WORK REQUIRED
What lines of the data hold the string "split"? Copy them all.

- - - - - - -

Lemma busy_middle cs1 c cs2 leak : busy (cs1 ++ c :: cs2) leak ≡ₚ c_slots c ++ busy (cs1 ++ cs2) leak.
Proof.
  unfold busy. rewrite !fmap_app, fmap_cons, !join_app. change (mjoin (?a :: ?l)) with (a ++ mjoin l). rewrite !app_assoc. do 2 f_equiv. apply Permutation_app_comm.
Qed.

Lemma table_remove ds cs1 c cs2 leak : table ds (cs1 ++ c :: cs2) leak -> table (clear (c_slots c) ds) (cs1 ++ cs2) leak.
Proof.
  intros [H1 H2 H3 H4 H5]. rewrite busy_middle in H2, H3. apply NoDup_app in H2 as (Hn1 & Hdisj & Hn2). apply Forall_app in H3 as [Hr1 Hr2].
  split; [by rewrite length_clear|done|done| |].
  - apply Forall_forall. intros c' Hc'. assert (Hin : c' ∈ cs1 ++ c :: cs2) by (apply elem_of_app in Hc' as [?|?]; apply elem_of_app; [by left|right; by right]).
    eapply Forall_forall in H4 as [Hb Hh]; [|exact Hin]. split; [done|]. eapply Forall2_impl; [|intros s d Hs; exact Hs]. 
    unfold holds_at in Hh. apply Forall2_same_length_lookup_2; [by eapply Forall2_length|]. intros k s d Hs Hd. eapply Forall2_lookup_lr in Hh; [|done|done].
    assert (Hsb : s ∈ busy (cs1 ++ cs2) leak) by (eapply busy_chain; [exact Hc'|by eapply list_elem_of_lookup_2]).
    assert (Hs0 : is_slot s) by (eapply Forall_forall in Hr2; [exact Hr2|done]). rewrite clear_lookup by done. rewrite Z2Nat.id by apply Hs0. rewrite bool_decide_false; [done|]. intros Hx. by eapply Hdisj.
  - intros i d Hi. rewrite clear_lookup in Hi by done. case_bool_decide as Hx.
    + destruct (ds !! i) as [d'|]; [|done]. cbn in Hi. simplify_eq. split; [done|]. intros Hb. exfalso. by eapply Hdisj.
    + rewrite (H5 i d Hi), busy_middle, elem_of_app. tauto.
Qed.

- - - - - - -

RESULT OF THE EXERCISE
  split; [by rewrite length_clear|done|done| |].
    eapply Forall_forall in H4 as [Hb Hh]; [|exact Hin]. split; [done|]. eapply Forall2_impl; [|intros s d Hs; exact Hs]. 
    + destruct (ds !! i) as [d'|]; [|done]. cbn in Hi. simplify_eq. split; [done|]. intros Hb. exfalso. by eapply Hdisj.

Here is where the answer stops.